# Record excerpts
========================================

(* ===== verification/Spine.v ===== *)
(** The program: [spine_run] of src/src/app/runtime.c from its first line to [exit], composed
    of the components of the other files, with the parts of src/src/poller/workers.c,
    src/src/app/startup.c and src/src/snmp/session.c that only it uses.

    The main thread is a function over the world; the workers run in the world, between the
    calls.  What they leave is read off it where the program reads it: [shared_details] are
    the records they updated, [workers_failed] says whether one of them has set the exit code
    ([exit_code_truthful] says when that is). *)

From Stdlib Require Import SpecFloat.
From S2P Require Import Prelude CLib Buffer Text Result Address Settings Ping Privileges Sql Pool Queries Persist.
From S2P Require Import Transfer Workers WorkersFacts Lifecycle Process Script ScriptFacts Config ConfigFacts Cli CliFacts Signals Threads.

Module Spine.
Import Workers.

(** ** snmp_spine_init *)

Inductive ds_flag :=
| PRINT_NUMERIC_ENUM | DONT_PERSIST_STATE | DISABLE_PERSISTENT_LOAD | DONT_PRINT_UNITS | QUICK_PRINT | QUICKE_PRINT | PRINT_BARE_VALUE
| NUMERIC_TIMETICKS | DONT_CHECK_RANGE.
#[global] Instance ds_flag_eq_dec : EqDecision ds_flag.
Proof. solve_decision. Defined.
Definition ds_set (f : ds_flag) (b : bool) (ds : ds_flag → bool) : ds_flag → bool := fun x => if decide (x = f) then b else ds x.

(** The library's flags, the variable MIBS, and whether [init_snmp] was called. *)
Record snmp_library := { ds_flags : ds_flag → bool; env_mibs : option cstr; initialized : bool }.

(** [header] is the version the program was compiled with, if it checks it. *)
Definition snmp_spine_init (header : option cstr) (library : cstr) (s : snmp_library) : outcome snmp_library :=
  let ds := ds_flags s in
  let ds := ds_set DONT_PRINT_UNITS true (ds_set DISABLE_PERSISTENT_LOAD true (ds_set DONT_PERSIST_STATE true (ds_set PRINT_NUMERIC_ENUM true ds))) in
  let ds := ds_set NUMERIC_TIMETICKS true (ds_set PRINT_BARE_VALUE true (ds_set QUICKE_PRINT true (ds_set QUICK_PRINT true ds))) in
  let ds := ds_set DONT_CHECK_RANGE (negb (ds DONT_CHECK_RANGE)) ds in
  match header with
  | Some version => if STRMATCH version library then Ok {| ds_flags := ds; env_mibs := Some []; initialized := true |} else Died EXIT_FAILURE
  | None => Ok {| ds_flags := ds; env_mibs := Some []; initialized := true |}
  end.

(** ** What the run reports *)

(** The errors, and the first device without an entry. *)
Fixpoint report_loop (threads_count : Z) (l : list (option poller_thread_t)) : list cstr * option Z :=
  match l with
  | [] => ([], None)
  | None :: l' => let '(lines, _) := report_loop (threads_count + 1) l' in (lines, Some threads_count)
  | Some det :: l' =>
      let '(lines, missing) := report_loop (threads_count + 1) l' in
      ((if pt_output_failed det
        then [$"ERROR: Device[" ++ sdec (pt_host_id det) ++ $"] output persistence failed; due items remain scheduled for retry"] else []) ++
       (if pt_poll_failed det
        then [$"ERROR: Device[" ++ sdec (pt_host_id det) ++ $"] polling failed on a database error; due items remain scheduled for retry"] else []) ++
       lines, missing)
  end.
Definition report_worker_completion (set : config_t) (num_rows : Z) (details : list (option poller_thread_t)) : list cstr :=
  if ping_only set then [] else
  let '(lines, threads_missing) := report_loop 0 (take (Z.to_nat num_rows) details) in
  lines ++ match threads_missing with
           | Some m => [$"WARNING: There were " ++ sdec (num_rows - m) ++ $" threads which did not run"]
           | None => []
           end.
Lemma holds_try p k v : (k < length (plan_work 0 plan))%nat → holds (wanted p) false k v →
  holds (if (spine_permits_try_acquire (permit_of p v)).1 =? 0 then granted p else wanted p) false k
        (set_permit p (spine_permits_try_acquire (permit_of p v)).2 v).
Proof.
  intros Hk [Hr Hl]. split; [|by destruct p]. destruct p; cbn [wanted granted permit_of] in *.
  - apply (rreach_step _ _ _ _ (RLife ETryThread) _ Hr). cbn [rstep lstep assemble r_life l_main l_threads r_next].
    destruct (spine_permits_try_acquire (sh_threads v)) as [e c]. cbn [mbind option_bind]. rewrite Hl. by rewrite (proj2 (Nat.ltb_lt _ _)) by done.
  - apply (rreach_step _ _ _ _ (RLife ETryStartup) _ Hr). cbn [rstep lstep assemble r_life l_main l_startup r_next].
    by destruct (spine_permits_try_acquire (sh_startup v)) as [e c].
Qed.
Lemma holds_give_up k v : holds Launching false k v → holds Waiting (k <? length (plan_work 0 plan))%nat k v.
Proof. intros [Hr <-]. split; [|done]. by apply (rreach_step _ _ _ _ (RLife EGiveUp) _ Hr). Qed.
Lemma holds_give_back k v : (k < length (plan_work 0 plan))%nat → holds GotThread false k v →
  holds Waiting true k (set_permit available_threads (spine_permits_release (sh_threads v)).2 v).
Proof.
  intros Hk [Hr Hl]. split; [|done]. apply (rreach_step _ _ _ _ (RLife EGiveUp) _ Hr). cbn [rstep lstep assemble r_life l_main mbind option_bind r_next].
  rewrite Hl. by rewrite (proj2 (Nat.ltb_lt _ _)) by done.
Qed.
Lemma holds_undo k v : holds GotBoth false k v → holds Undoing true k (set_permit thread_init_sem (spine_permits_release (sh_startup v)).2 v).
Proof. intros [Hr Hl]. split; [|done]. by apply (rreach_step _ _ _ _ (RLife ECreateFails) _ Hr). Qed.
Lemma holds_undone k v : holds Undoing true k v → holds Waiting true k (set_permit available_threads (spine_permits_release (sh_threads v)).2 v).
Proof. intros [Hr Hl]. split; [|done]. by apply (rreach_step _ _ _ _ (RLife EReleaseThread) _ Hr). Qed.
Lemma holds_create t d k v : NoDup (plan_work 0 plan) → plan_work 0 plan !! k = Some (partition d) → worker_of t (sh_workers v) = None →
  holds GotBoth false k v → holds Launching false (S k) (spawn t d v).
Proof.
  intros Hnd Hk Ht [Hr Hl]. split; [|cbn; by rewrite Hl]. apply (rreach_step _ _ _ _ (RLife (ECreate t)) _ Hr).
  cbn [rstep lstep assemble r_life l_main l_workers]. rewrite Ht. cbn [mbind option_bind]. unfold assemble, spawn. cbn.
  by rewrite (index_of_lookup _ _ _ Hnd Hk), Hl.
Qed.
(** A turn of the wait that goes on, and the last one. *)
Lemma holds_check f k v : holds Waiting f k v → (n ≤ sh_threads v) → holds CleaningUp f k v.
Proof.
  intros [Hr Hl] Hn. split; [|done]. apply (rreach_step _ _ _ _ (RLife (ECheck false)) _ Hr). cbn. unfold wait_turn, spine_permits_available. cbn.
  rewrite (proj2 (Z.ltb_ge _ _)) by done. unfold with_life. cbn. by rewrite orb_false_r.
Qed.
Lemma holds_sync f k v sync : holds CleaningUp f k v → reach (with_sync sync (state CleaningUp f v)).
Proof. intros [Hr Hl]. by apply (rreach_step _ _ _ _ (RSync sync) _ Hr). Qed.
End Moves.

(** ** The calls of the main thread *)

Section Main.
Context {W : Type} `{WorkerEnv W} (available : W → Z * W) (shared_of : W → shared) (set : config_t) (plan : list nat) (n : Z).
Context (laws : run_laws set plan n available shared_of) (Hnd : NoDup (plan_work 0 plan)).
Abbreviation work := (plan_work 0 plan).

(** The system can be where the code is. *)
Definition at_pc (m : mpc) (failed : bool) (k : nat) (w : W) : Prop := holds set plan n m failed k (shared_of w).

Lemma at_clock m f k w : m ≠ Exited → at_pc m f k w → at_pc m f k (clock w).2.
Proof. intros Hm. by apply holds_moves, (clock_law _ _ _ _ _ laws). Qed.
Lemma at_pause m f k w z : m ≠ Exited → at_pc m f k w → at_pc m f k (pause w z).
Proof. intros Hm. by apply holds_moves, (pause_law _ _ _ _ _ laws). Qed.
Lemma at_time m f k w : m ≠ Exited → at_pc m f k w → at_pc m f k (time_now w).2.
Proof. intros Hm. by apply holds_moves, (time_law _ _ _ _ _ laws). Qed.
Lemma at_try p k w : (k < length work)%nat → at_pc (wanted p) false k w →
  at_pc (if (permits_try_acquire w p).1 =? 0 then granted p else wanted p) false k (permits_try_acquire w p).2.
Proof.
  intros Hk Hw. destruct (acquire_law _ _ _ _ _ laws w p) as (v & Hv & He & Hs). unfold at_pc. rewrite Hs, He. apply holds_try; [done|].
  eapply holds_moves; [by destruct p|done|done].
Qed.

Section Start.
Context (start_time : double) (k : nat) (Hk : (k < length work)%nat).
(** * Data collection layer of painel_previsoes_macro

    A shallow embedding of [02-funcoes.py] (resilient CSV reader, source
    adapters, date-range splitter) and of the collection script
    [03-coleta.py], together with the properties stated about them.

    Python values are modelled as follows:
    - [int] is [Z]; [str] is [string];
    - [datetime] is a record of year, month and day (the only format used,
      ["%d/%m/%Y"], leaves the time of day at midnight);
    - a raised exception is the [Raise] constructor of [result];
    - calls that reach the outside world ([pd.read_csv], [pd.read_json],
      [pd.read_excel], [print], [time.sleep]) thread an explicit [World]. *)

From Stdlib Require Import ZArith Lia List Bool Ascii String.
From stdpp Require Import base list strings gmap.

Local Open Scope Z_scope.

========================================

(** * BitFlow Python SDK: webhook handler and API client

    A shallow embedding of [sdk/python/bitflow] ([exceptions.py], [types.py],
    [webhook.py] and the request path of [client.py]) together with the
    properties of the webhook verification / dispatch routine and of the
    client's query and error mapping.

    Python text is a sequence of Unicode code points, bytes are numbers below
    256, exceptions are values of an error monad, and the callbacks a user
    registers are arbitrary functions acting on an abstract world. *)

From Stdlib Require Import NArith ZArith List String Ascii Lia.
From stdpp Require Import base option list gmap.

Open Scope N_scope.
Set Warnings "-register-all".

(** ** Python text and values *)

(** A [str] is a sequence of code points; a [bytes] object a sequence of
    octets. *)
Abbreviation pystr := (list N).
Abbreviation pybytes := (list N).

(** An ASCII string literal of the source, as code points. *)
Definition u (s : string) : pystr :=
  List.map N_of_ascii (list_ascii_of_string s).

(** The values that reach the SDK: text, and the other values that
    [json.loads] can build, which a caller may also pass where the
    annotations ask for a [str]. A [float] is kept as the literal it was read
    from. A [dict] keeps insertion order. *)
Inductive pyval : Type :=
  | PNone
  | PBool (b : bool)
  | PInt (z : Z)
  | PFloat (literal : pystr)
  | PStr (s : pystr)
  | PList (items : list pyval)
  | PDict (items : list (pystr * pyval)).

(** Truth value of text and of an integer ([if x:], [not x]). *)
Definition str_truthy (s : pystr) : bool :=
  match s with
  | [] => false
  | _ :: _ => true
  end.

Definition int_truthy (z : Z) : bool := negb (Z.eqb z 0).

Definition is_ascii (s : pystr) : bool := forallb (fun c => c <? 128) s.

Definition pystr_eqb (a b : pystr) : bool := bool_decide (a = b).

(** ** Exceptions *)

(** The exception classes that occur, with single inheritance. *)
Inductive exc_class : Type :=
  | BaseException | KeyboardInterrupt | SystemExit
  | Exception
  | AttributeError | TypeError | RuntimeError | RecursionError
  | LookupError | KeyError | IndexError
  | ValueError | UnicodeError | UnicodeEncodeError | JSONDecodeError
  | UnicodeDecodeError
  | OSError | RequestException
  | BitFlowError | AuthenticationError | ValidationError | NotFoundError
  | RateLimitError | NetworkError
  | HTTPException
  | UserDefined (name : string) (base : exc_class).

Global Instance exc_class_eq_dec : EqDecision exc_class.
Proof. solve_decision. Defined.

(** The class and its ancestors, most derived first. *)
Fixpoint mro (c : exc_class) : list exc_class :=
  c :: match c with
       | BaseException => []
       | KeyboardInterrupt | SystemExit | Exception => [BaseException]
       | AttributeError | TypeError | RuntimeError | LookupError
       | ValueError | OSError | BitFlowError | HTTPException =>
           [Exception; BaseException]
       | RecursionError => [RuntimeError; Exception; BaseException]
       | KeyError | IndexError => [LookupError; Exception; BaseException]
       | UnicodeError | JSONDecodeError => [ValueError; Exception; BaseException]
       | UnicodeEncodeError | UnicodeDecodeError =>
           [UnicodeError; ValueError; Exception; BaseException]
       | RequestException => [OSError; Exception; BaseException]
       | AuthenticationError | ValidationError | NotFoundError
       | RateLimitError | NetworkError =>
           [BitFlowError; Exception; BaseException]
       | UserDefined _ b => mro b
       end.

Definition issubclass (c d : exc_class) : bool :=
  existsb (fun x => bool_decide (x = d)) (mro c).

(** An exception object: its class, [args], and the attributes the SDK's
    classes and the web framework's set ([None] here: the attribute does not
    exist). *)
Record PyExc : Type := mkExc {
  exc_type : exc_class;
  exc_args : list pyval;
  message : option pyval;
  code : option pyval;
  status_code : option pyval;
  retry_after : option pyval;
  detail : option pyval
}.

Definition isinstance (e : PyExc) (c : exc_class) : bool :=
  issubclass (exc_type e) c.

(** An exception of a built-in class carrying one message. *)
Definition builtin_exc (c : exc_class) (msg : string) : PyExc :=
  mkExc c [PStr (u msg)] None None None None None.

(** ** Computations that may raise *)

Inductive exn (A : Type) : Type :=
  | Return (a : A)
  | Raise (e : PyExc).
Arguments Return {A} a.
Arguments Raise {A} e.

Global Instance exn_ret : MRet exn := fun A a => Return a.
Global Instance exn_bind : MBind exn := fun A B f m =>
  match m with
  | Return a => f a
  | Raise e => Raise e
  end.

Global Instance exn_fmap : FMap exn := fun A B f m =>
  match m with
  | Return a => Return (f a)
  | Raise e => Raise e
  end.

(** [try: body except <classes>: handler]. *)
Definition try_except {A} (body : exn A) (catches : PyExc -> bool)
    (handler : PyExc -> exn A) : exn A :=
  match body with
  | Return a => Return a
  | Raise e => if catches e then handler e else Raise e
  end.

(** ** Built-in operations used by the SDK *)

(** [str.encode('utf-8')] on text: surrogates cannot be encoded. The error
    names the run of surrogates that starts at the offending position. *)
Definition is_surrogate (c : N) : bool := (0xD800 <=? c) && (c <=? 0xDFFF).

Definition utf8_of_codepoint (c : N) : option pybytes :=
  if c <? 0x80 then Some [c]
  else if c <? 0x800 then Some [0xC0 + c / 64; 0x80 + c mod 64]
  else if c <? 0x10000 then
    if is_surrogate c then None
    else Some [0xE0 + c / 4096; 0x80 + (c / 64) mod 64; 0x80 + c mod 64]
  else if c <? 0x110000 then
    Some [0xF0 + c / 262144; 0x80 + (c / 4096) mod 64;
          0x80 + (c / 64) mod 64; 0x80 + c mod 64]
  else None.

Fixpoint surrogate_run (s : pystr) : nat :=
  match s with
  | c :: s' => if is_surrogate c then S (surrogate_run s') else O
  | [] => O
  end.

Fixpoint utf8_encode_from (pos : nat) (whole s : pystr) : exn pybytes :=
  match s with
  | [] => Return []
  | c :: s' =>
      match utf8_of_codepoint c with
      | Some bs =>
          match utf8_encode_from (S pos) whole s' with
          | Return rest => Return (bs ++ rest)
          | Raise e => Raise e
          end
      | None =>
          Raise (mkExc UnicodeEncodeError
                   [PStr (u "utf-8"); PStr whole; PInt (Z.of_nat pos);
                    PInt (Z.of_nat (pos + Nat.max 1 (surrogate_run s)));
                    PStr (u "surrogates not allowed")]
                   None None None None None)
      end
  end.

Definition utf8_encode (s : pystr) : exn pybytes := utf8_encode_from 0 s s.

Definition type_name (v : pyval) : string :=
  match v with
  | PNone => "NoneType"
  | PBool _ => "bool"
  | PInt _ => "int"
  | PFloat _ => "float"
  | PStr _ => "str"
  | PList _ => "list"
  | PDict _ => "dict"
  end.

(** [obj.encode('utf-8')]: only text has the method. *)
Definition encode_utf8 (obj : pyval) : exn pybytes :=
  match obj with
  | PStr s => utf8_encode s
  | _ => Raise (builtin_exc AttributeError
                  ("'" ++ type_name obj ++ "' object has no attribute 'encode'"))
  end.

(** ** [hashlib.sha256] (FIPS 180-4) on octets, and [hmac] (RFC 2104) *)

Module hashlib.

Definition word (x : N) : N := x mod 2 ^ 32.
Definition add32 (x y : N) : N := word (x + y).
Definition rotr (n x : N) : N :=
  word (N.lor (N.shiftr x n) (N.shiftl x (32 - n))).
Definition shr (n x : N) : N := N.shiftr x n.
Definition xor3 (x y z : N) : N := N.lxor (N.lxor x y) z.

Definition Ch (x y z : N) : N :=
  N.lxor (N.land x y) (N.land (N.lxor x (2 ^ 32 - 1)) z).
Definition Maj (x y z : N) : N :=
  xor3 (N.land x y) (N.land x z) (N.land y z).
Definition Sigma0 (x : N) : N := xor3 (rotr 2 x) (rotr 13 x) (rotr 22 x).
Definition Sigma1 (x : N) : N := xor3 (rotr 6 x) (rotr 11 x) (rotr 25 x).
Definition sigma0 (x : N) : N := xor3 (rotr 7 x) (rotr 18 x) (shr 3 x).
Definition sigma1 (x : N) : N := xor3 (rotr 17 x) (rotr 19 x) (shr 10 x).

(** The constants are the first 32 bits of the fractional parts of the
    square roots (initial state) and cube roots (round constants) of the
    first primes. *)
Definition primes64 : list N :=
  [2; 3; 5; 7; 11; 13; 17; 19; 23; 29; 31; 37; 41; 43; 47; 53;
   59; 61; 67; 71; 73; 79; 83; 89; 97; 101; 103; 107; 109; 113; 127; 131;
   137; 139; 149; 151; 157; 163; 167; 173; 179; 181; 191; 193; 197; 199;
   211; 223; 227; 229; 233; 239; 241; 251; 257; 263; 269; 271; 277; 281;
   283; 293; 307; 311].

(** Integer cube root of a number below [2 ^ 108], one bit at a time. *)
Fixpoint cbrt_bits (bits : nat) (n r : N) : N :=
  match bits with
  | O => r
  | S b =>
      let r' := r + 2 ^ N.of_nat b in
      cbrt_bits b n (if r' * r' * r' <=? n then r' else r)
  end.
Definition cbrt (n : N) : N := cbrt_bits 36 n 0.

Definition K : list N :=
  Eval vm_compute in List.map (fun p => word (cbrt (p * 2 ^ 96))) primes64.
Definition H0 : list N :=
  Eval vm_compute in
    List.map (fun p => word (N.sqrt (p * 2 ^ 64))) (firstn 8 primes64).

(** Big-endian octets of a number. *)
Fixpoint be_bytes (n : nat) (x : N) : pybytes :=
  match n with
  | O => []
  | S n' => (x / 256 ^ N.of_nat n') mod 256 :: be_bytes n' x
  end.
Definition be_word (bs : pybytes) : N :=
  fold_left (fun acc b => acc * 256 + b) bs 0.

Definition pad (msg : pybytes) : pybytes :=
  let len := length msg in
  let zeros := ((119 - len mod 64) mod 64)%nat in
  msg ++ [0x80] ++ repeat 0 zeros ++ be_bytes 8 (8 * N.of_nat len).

========================================

Within the listing above, the range opens at the line with "if c <? 0x80 then Some [c]" and closes at the line with "else if c <? 0x110000 then". Reproduce exactly the lines of that range, including both ends.

  if c <? 0x80 then Some [c]
  else if c <? 0x800 then Some [0xC0 + c / 64; 0x80 + c mod 64]
  else if c <? 0x10000 then
    if is_surrogate c then None
    else Some [0xE0 + c / 4096; 0x80 + (c / 64) mod 64; 0x80 + c mod 64]
  else if c <? 0x110000 then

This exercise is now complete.